= Beginning of Section =
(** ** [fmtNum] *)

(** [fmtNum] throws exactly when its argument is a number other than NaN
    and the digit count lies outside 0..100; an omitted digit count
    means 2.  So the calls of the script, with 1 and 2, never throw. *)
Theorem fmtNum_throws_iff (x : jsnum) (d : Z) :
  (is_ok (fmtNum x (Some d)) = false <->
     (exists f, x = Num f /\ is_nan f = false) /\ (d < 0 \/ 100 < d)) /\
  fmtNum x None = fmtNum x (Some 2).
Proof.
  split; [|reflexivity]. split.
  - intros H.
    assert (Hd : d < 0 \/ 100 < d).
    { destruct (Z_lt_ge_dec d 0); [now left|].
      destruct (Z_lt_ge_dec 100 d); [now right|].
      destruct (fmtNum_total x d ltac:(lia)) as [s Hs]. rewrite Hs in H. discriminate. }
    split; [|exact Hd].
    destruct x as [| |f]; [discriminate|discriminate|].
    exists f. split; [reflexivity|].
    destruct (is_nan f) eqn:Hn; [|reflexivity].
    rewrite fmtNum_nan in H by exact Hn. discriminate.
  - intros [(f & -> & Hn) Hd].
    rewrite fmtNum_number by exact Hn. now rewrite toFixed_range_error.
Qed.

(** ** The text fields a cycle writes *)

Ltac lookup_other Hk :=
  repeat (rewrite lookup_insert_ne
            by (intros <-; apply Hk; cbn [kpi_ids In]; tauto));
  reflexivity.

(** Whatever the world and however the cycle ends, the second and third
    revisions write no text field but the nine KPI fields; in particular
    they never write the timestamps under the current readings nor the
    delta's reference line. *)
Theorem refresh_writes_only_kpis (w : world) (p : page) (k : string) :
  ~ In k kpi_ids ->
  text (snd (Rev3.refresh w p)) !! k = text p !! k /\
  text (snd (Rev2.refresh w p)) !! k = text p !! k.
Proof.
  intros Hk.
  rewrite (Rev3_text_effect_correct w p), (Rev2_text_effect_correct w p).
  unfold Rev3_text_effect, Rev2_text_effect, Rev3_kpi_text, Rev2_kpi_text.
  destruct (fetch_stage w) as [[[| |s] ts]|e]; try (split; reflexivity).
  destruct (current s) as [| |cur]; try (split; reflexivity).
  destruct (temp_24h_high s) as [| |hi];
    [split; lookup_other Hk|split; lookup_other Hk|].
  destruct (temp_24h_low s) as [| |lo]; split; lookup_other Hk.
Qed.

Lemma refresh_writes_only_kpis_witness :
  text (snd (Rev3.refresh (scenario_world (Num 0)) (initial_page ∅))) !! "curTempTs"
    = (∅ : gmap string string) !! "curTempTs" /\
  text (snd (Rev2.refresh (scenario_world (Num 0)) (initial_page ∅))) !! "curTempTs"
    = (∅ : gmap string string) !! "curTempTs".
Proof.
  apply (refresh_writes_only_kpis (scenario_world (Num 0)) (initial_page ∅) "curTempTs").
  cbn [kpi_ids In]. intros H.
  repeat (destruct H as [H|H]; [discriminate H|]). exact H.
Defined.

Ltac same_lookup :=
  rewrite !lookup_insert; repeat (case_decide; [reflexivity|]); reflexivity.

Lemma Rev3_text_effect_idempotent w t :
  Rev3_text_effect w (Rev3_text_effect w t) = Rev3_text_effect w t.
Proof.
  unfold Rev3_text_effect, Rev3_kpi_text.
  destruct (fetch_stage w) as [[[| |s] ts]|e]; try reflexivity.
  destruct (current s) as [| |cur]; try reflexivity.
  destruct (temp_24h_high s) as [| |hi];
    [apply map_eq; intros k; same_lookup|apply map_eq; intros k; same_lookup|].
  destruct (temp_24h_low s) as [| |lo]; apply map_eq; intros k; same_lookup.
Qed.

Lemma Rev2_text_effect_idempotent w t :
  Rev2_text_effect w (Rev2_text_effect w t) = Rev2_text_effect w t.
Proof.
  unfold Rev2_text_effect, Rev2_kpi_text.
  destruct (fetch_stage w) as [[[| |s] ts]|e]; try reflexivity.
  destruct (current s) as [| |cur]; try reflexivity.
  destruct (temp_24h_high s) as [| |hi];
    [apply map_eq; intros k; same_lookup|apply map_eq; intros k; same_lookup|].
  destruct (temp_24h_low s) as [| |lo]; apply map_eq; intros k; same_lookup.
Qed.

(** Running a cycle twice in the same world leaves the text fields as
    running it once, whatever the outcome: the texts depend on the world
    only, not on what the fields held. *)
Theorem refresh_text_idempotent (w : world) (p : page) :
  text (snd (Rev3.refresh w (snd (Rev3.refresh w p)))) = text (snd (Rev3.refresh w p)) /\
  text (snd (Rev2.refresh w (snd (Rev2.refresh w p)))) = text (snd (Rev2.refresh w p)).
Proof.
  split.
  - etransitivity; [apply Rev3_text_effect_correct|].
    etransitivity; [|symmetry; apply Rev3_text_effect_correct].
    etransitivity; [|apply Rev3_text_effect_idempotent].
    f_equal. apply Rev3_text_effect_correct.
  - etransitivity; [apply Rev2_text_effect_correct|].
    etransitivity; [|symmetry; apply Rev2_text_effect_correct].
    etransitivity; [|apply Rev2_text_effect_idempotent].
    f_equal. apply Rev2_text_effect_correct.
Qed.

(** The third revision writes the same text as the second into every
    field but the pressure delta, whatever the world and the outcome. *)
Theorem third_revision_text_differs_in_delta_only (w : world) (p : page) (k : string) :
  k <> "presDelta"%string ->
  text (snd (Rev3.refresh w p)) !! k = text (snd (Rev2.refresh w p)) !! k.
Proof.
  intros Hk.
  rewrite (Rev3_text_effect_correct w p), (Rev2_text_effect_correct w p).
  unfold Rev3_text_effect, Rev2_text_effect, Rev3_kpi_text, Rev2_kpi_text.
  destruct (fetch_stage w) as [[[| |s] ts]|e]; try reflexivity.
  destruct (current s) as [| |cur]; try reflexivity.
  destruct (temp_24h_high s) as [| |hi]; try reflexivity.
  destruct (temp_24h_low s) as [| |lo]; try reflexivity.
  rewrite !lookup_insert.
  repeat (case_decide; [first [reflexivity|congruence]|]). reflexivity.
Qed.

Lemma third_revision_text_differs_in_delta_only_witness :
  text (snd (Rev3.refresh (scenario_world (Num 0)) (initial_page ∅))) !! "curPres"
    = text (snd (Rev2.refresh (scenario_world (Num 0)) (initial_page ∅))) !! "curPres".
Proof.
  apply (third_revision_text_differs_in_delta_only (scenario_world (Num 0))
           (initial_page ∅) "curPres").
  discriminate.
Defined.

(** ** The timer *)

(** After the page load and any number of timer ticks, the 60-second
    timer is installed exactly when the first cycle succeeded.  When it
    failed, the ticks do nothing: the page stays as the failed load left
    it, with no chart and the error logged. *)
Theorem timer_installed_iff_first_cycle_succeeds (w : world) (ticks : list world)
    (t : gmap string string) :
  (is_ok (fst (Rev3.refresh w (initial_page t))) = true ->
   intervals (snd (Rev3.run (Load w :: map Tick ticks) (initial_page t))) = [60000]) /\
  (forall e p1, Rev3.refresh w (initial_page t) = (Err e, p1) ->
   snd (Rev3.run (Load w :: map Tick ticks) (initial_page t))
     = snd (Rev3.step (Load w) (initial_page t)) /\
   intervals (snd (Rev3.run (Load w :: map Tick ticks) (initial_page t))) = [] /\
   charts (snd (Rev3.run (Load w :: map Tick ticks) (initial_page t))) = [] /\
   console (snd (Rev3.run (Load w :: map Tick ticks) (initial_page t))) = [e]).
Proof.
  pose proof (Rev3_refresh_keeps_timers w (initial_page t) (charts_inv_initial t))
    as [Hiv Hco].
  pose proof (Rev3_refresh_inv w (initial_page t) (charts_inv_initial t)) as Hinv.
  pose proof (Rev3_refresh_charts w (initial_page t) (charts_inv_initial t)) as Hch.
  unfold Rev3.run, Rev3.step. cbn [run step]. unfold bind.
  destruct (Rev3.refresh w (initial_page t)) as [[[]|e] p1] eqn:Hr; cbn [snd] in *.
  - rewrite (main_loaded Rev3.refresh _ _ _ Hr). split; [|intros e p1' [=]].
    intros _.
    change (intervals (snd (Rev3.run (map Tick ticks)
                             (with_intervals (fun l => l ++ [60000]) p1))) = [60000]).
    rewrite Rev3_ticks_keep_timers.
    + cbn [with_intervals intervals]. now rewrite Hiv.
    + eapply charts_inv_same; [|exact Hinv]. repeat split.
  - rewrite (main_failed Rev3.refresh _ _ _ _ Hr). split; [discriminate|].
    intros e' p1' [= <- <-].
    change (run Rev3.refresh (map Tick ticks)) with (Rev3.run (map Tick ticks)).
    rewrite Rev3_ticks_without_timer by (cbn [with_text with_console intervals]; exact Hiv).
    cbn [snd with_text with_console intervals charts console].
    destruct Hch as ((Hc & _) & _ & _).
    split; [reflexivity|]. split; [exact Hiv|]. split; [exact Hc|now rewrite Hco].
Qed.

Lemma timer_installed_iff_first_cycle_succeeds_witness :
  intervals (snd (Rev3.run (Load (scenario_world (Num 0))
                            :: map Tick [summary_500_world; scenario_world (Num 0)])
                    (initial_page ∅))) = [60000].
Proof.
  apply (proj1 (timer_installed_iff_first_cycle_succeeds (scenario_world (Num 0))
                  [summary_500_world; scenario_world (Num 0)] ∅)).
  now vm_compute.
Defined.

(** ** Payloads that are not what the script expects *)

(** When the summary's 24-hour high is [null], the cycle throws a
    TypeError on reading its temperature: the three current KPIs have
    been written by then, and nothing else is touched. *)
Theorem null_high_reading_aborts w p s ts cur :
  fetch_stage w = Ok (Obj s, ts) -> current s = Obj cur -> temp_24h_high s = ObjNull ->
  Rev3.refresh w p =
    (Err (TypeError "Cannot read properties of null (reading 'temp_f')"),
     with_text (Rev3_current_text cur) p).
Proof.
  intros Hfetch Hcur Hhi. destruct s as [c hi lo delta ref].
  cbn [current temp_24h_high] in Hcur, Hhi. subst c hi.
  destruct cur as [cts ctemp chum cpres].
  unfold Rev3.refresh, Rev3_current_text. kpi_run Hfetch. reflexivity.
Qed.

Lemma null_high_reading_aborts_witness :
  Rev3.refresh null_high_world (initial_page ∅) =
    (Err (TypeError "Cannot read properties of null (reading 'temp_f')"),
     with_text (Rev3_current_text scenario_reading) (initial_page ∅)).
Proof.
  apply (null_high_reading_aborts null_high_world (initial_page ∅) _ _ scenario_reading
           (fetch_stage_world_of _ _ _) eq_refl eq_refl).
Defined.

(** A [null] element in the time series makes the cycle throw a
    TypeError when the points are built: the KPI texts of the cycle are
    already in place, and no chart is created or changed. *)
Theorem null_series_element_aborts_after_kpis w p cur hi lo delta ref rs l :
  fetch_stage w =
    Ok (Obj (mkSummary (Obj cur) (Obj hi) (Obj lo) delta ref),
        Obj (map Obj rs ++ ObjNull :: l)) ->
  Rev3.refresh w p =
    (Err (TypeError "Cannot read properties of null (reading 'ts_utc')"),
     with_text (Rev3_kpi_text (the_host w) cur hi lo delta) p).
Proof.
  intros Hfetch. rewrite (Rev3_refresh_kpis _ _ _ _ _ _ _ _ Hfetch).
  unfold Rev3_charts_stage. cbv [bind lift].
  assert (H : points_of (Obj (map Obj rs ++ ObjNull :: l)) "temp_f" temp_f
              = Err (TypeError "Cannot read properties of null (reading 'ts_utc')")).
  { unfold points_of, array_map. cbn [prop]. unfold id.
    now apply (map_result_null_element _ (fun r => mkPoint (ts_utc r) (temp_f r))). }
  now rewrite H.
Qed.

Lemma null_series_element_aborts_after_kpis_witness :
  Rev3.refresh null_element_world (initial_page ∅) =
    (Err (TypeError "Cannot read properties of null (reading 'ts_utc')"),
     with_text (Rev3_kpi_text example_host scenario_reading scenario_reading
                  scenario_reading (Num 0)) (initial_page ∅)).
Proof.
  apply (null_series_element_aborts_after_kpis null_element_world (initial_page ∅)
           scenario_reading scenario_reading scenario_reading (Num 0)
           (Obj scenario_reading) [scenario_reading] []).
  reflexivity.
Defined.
= End of Section =
= Beginning of Section =
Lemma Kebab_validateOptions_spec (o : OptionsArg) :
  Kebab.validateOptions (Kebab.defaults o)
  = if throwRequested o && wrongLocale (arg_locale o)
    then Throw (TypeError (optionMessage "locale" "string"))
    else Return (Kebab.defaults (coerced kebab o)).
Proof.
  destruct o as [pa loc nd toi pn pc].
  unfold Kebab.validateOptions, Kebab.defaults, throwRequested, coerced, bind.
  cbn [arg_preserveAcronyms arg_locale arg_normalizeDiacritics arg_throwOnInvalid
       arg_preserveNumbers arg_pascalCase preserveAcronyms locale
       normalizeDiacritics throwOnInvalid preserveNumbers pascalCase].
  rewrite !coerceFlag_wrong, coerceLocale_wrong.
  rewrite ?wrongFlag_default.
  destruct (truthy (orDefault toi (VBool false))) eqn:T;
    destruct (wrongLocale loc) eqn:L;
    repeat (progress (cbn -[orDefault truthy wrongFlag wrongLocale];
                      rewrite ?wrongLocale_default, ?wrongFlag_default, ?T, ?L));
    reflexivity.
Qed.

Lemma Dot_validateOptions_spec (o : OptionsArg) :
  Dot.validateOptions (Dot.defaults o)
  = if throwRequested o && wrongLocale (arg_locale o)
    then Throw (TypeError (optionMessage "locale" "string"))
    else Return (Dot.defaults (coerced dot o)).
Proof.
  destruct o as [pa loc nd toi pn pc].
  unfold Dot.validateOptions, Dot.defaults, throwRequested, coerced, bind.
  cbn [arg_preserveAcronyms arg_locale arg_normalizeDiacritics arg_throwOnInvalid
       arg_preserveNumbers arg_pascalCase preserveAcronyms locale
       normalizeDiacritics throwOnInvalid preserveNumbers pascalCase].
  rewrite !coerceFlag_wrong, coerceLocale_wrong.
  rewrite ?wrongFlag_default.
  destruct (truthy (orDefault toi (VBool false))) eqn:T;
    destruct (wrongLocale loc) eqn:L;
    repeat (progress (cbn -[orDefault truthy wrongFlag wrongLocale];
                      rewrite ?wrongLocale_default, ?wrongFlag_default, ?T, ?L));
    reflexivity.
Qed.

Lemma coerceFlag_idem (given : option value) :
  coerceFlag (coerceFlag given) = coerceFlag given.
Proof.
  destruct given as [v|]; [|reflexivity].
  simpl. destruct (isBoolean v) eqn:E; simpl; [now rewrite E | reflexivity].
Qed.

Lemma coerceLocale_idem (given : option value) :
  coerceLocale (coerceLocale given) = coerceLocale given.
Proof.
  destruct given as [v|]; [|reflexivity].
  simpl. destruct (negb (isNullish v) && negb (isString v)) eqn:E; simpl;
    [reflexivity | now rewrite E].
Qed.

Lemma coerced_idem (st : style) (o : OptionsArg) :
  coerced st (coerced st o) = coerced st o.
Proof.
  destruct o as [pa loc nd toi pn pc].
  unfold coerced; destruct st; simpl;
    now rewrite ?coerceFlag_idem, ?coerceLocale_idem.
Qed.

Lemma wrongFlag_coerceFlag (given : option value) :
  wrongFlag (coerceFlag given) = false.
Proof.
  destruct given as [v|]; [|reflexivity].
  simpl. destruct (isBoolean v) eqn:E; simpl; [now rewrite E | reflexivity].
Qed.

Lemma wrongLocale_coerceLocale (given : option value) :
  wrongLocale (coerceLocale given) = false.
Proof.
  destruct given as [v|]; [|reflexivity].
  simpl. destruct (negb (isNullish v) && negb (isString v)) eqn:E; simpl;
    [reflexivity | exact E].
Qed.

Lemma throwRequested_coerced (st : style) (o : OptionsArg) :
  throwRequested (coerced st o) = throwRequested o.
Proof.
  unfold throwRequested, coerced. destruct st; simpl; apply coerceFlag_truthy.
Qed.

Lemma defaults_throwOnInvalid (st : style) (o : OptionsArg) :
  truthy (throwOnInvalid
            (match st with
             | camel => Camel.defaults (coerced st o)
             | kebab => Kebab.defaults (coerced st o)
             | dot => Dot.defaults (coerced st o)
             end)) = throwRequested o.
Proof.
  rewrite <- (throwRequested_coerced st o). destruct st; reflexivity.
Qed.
= End of Section =
= Beginning of Section =
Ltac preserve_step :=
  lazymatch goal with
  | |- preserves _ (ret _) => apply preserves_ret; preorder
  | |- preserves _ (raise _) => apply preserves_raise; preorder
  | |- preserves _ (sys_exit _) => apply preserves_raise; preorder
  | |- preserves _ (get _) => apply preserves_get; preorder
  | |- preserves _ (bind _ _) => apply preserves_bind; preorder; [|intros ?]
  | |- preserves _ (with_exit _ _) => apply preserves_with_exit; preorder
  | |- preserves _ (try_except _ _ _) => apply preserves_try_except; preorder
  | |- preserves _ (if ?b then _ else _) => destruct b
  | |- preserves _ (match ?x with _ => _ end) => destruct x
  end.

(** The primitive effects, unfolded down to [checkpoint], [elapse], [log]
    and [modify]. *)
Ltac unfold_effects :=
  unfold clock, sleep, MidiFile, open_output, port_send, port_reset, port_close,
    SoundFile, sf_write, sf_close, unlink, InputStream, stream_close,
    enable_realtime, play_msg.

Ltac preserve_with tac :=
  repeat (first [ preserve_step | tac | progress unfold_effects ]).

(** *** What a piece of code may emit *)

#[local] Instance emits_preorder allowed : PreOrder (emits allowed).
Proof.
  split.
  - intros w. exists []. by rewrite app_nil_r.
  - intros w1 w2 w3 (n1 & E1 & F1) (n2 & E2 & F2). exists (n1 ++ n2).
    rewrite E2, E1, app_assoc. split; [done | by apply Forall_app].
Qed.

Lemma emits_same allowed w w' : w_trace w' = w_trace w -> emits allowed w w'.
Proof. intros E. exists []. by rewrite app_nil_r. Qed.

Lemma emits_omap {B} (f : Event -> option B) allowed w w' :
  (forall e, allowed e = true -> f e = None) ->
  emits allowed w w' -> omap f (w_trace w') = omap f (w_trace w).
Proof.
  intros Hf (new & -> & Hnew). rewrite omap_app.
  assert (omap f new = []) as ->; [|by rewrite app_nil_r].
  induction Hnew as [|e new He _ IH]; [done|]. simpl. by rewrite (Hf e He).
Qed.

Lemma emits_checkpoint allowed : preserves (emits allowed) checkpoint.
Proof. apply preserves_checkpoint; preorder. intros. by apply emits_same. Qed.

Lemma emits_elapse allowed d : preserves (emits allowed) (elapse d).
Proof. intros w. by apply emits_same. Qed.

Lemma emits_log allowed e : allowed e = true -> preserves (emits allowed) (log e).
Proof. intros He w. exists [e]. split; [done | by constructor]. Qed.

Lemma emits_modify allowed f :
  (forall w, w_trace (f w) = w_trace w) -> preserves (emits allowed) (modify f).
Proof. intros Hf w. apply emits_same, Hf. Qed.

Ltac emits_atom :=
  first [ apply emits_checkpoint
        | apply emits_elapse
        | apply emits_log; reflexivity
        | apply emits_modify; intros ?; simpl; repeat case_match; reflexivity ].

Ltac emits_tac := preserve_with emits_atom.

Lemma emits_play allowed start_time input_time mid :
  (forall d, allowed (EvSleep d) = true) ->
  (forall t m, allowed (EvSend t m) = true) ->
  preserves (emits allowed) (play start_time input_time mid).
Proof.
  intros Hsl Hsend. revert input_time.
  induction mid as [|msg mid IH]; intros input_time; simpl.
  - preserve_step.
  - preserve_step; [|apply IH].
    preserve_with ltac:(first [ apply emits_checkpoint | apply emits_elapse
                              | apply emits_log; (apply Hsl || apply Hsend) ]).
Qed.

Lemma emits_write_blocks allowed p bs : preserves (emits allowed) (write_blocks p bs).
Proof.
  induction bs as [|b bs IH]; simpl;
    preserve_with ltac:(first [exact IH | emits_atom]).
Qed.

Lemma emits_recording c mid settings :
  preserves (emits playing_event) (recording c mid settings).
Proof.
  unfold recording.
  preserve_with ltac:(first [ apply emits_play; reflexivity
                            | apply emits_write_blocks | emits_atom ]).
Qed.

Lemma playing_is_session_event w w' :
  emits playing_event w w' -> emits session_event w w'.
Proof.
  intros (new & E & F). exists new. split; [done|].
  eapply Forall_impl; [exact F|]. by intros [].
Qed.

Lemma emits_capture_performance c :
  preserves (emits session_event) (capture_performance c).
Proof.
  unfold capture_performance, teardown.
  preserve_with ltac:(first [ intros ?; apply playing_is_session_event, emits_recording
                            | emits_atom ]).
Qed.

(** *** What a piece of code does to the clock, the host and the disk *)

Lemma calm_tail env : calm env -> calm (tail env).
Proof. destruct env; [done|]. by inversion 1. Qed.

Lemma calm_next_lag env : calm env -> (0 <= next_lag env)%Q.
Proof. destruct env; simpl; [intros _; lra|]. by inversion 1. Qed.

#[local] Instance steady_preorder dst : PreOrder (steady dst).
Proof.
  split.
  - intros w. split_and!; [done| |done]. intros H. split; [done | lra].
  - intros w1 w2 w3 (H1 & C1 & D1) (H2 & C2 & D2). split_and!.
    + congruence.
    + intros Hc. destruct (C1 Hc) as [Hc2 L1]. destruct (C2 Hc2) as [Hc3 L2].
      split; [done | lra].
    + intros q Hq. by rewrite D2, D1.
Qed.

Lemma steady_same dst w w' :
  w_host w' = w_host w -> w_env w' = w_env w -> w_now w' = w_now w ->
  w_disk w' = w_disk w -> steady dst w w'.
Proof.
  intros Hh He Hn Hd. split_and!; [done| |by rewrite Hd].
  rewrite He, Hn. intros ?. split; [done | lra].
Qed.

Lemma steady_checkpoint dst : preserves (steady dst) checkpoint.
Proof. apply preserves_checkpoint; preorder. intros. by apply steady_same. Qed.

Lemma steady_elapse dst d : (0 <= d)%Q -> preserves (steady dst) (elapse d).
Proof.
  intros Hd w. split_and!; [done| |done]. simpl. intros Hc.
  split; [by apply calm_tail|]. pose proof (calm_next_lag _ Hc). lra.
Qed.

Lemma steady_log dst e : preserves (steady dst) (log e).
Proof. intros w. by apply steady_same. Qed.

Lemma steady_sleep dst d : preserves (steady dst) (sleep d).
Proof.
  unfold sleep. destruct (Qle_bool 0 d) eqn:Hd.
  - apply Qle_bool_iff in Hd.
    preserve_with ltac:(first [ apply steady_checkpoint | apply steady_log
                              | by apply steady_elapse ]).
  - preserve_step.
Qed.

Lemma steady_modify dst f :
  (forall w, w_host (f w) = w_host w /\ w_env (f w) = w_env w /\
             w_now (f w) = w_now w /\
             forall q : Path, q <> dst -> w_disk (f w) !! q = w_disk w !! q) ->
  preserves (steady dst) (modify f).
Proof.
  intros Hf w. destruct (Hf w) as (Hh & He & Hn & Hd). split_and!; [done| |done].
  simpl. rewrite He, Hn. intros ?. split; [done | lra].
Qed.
= End of Section =
Work item ->
Print again the lines of the entries above that fall between the line holding "Lemma calm_tail env" and the line holding "intros Hh He", inclusive, exactly as they stand.

Task output ->
Lemma calm_tail env : calm env -> calm (tail env).
Proof. destruct env; [done|]. by inversion 1. Qed.

Lemma calm_next_lag env : calm env -> (0 <= next_lag env)%Q.
Proof. destruct env; simpl; [intros _; lra|]. by inversion 1. Qed.

#[local] Instance steady_preorder dst : PreOrder (steady dst).
Proof.
  split.
  - intros w. split_and!; [done| |done]. intros H. split; [done | lra].
  - intros w1 w2 w3 (H1 & C1 & D1) (H2 & C2 & D2). split_and!.
    + congruence.
    + intros Hc. destruct (C1 Hc) as [Hc2 L1]. destruct (C2 Hc2) as [Hc3 L2].
      split; [done | lra].
    + intros q Hq. by rewrite D2, D1.
Qed.

Lemma steady_same dst w w' :
  w_host w' = w_host w -> w_env w' = w_env w -> w_now w' = w_now w ->
  w_disk w' = w_disk w -> steady dst w w'.
Proof.
  intros Hh He Hn Hd. split_and!; [done| |by rewrite Hd].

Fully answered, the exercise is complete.